**About this task:**
Reproduce exactly, and only, the lines below from the one containing "[|intros ?] | case_match]." through the one containing "(** * The claim *)".

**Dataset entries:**
********************
(* ===== verification/AdapterSpec.v ===== *)
(** What the swap adapters promise to the swap graph, whatever the providers answer. *)
From stdpp Require Import base tactics option list sets strings gmap.
From Stdlib Require Import ZArith Lia Ascii String.
From S2P Require Import Prelude Python Values Exceptions Amounts Redaction Errors Addresses Chains Models SwapModels Policy Prog Effects.
From S2P Require Import Swaps SwapSpec PipelineSpec TokenTransactions TokenSpec EndToEnd Alchemy Io Custody Web RuntimeSpec Http ToolsSpec Floats SwapAdapters.

Local Open Scope string_scope.
Local Open Scope Z_scope.

(** A quote is of the provider, for the request, and in the terms of the request. *)
Record quote_promise `{W : Web3} (name : SwapProviderName) (rq : SwapQuoteRequest) (q : SwapQuote) : Prop := {
  qp_request : qu_request q = rq;
  qp_wf : wf_SwapQuote q;
  qp_provider : qu_provider q = name;
  qp_amount : qu_amount_in_raw q = sq_amount_in_raw rq /\ 0 < qu_expected_amount_out_raw q;
  qp_chains : ro_from_chain_id (qu_route q) = sq_chain_id rq /\
    ro_to_chain_id (qu_route q) = default (sq_chain_id rq) (sq_to_chain_id rq);
  qp_tokens : ro_from_token (qu_route q) = sq_from_token rq /\ ro_to_token (qu_route q) = sq_to_token rq;
  qp_recipient : qu_recipient_address q = effective_recipient rq
}.

(** An execution is of the quote; its transaction is for the chain of the request. *)
Record execution_promise `{W : Web3} (name : SwapProviderName) (q : SwapQuote) (e : SwapExecution) : Prop := {
  ep_quote : se_quote e = q;
  ep_wf : wf_SwapExecution e;
  ep_provider : se_provider e = name /\ qu_provider q = name;
  ep_chain t : se_transaction e = Some t -> sx_chain_id t = sq_chain_id (qu_request q)
}.

Section spec.
Context `{W : Web3} {I : IsoFormat}.

Lemma make_SwapRoute_spender p id k c1 c2 f t s st ro :
  make_SwapRoute p id k c1 c2 f t s st = Ok ro -> wf_address_opt (ro_spender_address ro).
Proof. unfold make_SwapRoute. intros H. inv_valid. by eapply v_opt_field_ok. Qed.

Lemma promised_quote name rq p id k c1 c2 f t s st ro ai eo mo sb ex ra raw q :
  wf_SwapQuoteRequest rq -> make_SwapRoute p id k c1 c2 f t s st = Ok ro ->
  make_SwapQuote name rq ro ai eo mo sb ex ra raw = Ok q -> quote_promise name rq q.
Proof.
  intros Hrq Hro%make_SwapRoute_spender Hq. destruct (make_SwapQuote_wf _ _ _ _ _ _ _ _ _ _ _ Hrq Hro Hq) as (Hwf & _ & Hn & _).
  apply make_SwapQuote_ok in Hq as (? & Hr & _ & ? & ? & ? & ? & ? & ? & ?). by split; rewrite ?Hr.
Qed.

Lemma promised_execution name ty q t o ur raw e :
  wf_SwapQuote q ->
  (forall x, t = Some x -> normalized (sx_to x) /\ is_hex_data (sx_data x) = true /\ 0 <= sx_value_wei x /\
     sx_chain_id x = sq_chain_id (qu_request q)) ->
  make_SwapExecution name ty q t o ur raw = Ok e -> execution_promise name q e.
Proof.
  intros Hq Ht He.
  assert (se_transaction e = t) as Hst.
  { revert He. unfold make_SwapExecution. intros He. inv_valid. unfold v_any in *. by simplify_eq. }
  assert (forall x, t = Some x -> normalized (sx_to x) /\ is_hex_data (sx_data x) = true /\ 0 <= sx_value_wei x) as Ht'
    by (intros x (? & ? & ? & _)%Ht; done).
  destruct (make_SwapExecution_wf name ty q t o ur raw e Hq Ht' He) as (Hwf & Hse & Hp).
  assert (qu_provider q = name) as Hn.
  { destruct Hwf as (_ & Hv & _). unfold validate_execution_payload in Hv. rewrite Hse, Hp in Hv.
    by destruct (bool_decide_reflect (name = qu_provider q)). }
  split; try done. intros x. rewrite Hst. intros (_ & _ & _ & ?)%Ht. done.
Qed.

Lemma transaction_of_ok q payload x :
  LiFi.transaction_of q payload = Ok x ->
  normalized (sx_to x) /\ is_hex_data (sx_data x) = true /\ 0 <= sx_value_wei x /\ sx_chain_id x = sq_chain_id (qu_request q).
Proof.
  unfold LiFi.transaction_of. intros (to & _ & (data & _ & (v & _ & H)%result_bind_ok)%result_bind_ok)%result_bind_ok.
  apply make_SwapEVMTransaction_ok in H as (? & ? & ? & ? & _). done.
Qed.

(** The interface of a provider towards the swap graph. *)
Record keeps_promise (name : SwapProviderName) (p : SwapProvider) : Prop := {
  pp_quotes rq tr q : wf_SwapQuoteRequest rq -> may (pr_get_quote p rq) tr (Ok q) -> quote_promise name rq q;
  pp_executions q tr e : wf_SwapQuote q -> may (pr_build_execution p q) tr (Ok e) -> execution_promise name q e;
  pp_only_reads : (forall rq, calls harmless (pr_get_quote p rq)) /\ (forall q, calls harmless (pr_build_execution p q))
}.

(** What the transaction pipeline assumes of the answers of a provider. *)
Lemma promise_good name p :
  keeps_promise name p ->
  (forall rq tr r, wf_SwapQuoteRequest rq -> may (pr_get_quote p rq) tr r -> good_answer (GetQuote name rq) r) /\
  (forall q tr r, wf_SwapQuote q -> may (pr_build_execution p q) tr r -> good_answer (BuildExecution name q) r).
Proof.
  intros [Hq He _]. split; intros x tr r Hx Hm y ->; [destruct (Hq _ _ _ Hx Hm) | destruct (He _ _ _ Hx Hm)]; done.
Qed.

(** * The three adapters *)

Lemma lifi_quote config http rq tr q :
  wf_SwapQuoteRequest rq -> may (LiFi.get_quote config http rq) tr (Ok q) -> quote_promise LIFI rq q.
Proof.
  unfold LiFi.get_quote, LiFi._normalize_quote. intros Hrq H. inv_run.
  destruct (get _ "action") as [| | | | | |action]; try by destruct H as [_ [=]].
  inv_run. by eapply promised_quote.
Qed.

Lemma cowswap_quote config http rq tr q :
  wf_SwapQuoteRequest rq -> may (CowSwap.get_quote config http rq) tr (Ok q) -> quote_promise COWSWAP rq q.
Proof.
  unfold CowSwap.get_quote. intros Hrq H. inv_run.
  destruct (get _ "quote") as [| | | | | |payload]; try by destruct H as [_ [=]].
  inv_run. by eapply promised_quote.
Qed.

Lemma uniswap_quote config http rq tr q :
  wf_SwapQuoteRequest rq -> may (Uniswap.get_quote config http rq) tr (Ok q) -> quote_promise UNISWAP rq q.
Proof. unfold Uniswap.get_quote. intros Hrq H. inv_run. by eapply promised_quote. Qed.

Lemma lifi_execution q e : wf_SwapQuote q -> LiFi.build_execution q = Ok e -> execution_promise LIFI q e.
Proof.
  unfold LiFi.build_execution. intros Hq.
  destruct (get _ "transactionRequest") as [| | | | | |payload];
    try (intros H; by eapply (promised_execution LIFI); [done| |exact H]).
  intros (x & Hx & H)%result_bind_ok. eapply promised_execution; [done| |exact H].
  intros ? [= <-]. by eapply transaction_of_ok.
Qed.

Lemma cowswap_execution config q e :
  wf_SwapQuote q -> CowSwap.build_execution config q = Ok e -> execution_promise COWSWAP q e.
Proof.
  unfold CowSwap.build_execution. cbv zeta. intros Hq.
  destruct (py_or _ _) as [| | | | | |payload]; try (intros H; by eapply (promised_execution COWSWAP); [done| |exact H]).
  destruct (get _ "typedData") as [| | | | | |typed_data]; try (intros H; by eapply (promised_execution COWSWAP); [done| |exact H]).
  intros (slug & _ & (o & _ & H)%result_bind_ok)%result_bind_ok. by eapply (promised_execution COWSWAP); [done| |exact H].
Qed.

Lemma uniswap_execution config http q tr e :
  wf_SwapQuote q -> may (Uniswap.build_execution config http q) tr (Ok e) -> execution_promise UNISWAP q e.
Proof.
  unfold Uniswap.build_execution. intros Hq H. inv_run.
  destruct (get _ "transaction") as [| | | | | |payload]; inv_run;
    (eapply (promised_execution UNISWAP); [exact Hq| |eassumption]); try (intros ? [=]; fail).
  intros ? [= <-]. by eapply transaction_of_ok.
Qed.

(** * They send requests and nothing else *)

Lemma provider_harmless config p :
  provider_of config = Ok p ->
  (forall rq, calls harmless (pr_get_quote p rq)) /\ (forall q, calls harmless (pr_build_execution p q)).
Proof.
  unfold provider_of. intros (http & Hhttp & [= <-])%result_bind_ok.
  assert (forall name prefix, calls harmless (auth_header name prefix config)) as Hauth.
  { intros. unfold auth_header, provider_api_key. harmless_calls. apply lift_node_harmless, secret_reads. }
  assert (forall path payload headers, calls harmless (post_json http path payload headers)) as Hpost
    by (intros; by eapply http_post_harmless).
  assert (forall path payload headers, calls harmless (get_json http path payload headers)) as Hget
    by (intros; by eapply http_get_harmless).
  assert (calls harmless in_five_minutes) as Hfive.
  { unfold in_five_minutes. harmless_calls. }
  destruct (sp_provider config); simpl; split; intros;
    unfold LiFi.get_quote, LiFi._headers, LiFi._normalize_quote, LiFi._expiry, CowSwap.get_quote, CowSwap._headers, CowSwap._expiry,
      Uniswap.get_quote, Uniswap.build_execution, Uniswap._headers;
    repeat first [apply Hauth | apply Hpost | apply Hget | apply Hfive | apply calls_ret_ok | apply calls_pure | apply calls_ret
                 | apply calls_bind_exn; [|intros ?] | case_match].
Qed.

Lemma adapters_keep_promise config p : provider_of config = Ok p -> keeps_promise (sp_provider config) p.
Proof.
  intros Hp. pose proof (provider_harmless _ _ Hp) as [Hq He]. apply result_bind_ok in Hp as (http & _ & [= <-]).
  revert Hq He. destruct (sp_provider config); intros Hq He; (split; [| |by split]); intros ? ? ? ? Hm;
    unfold LiFi.LiFiProvider, CowSwap.CowSwapProvider, Uniswap.UniswapProvider in Hm; cbn [pr_get_quote pr_build_execution] in Hm.
  - by eapply lifi_quote.
  - apply may_pure_ok in Hm as [_ Hm]. by eapply lifi_execution.
  - by eapply cowswap_quote.
  - apply may_pure_ok in Hm as [_ Hm]. by eapply cowswap_execution.
  - by eapply uniswap_quote.
  - by eapply uniswap_execution.
Qed.

(** * The claim *)

(** C12. Each of the three adapters, over its HTTP client, keeps the promise of a swap provider whatever the server answers:
    a quote it returns is its own, for the request, with the amount, chains, tokens and recipient of the request and a
    positive output; an execution it returns is of the quote it was given, with a well-formed transaction for the chain of
    the request; and neither signs or sends anything.  These are the answers that the transaction pipeline assumes. *)
Theorem swap_adapters_keep_promises (config : SwapProviderConfig) (p : SwapProvider) (Hp : provider_of config = Ok p) :
  keeps_promise (sp_provider config) p /\
  (forall rq tr r, wf_SwapQuoteRequest rq -> may (pr_get_quote p rq) tr r ->
     good_answer (GetQuote (sp_provider config) rq) r) /\
  (forall q tr r, wf_SwapQuote q -> may (pr_build_execution p q) tr r ->
     good_answer (BuildExecution (sp_provider config) q) r).
Proof. pose proof (adapters_keep_promise _ _ Hp) as Hpp. split; [done | by apply promise_good]. Qed.
End spec.

(** * A quote of LiFi *)

#[export] Instance sample_iso_format : IsoFormat := fun s => Err (ValueError ("Invalid isoformat string: " ++ py_repr_str s)).

Definition sample_lifi : SwapProviderConfig := default_for default_settings LIFI None.

Definition lifi_request : SwapQuoteRequest :=
  {| sq_wallet_id := "w1"; sq_wallet_address := sample_wallet; sq_chain := "base"; sq_chain_id := 8453;
     sq_from_token := sample_token; sq_to_token := sample_peer; sq_amount_in := "1.5"; sq_amount_in_raw := 1500000;
     sq_max_slippage_bps := None; sq_min_amount_out := None; sq_recipient_address := None; sq_idempotency_key := "k1";
     sq_to_chain := None; sq_to_chain_id := None; sq_from_token_is_native := false; sq_wrapped_from_token := None |}.

(** The body of an answer, with the amount LiFi says it takes. *)
Definition lifi_body (from_amount : pyval) : dict :=
  [("id", VStr "route-7");
   ("action", VDict [("fromChainId", VInt 8453); ("toChainId", VInt 8453); ("fromToken", VDict [("address", VStr sample_token)]);
                     ("toToken", VDict [("address", VStr sample_peer)])]);
   ("estimate", VDict [("fromAmount", from_amount); ("toAmount", VStr "2000000"); ("approvalAddress", VStr sample_peer);
                       ("expiresAt", VInt 1709210096)])].

Definition lifi_answer (body : dict) (c : web) : ans c -> ans c :=
  match c return ans c -> ans c with
  | HttpRequest _ => fun _ => HttpBody "" (Some (VDict body))
  | _ => fun a => a
  end.
Definition lifi_answers (body : dict) (c : web) (u : unit) : unit * ans c := (u, lifi_answer body c (client_handler c ∅).2).

Definition lifi_run (body : dict) : result exn (Z * Z * option datetime) :=
  match provider_of sample_lifi with
  | Ok p => match (run_prog (lifi_answers body) (pr_get_quote p lifi_request) tt).2 with
            | Ok q => Ok (qu_amount_in_raw q, qu_expected_amount_out_raw q, qu_expires_at q)
            | Err e => Err e
            end
  | Err e => Err e
  end.

Example lifi_run_ok : lifi_run (lifi_body (VStr "1500000")) = Ok (1500000, 2000000, Some (Aware 1709210096000000)).
Proof. vm_compute. reflexivity. Qed.

(** A quote for another amount is refused. *)
Example lifi_run_other : is_ok (lifi_run (lifi_body (VStr "1500001"))) = false.
Proof. vm_compute. reflexivity. Qed.

Lemma swap_adapters_keep_promises_witness :
  exists p, provider_of sample_lifi = Ok p /\ keeps_promise LIFI p.
Proof. eexists. split; [reflexivity|]. exact (proj1 (swap_adapters_keep_promises sample_lifi _ eq_refl)). Defined.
********************
**Exercise result:**
                 | apply calls_bind_exn; [|intros ?] | case_match].
Qed.

Lemma adapters_keep_promise config p : provider_of config = Ok p -> keeps_promise (sp_provider config) p.
Proof.
  intros Hp. pose proof (provider_harmless _ _ Hp) as [Hq He]. apply result_bind_ok in Hp as (http & _ & [= <-]).
  revert Hq He. destruct (sp_provider config); intros Hq He; (split; [| |by split]); intros ? ? ? ? Hm;
    unfold LiFi.LiFiProvider, CowSwap.CowSwapProvider, Uniswap.UniswapProvider in Hm; cbn [pr_get_quote pr_build_execution] in Hm.
  - by eapply lifi_quote.
  - apply may_pure_ok in Hm as [_ Hm]. by eapply lifi_execution.
  - by eapply cowswap_quote.
  - apply may_pure_ok in Hm as [_ Hm]. by eapply cowswap_execution.
  - by eapply uniswap_quote.
  - by eapply uniswap_execution.
Qed.

(** * The claim *)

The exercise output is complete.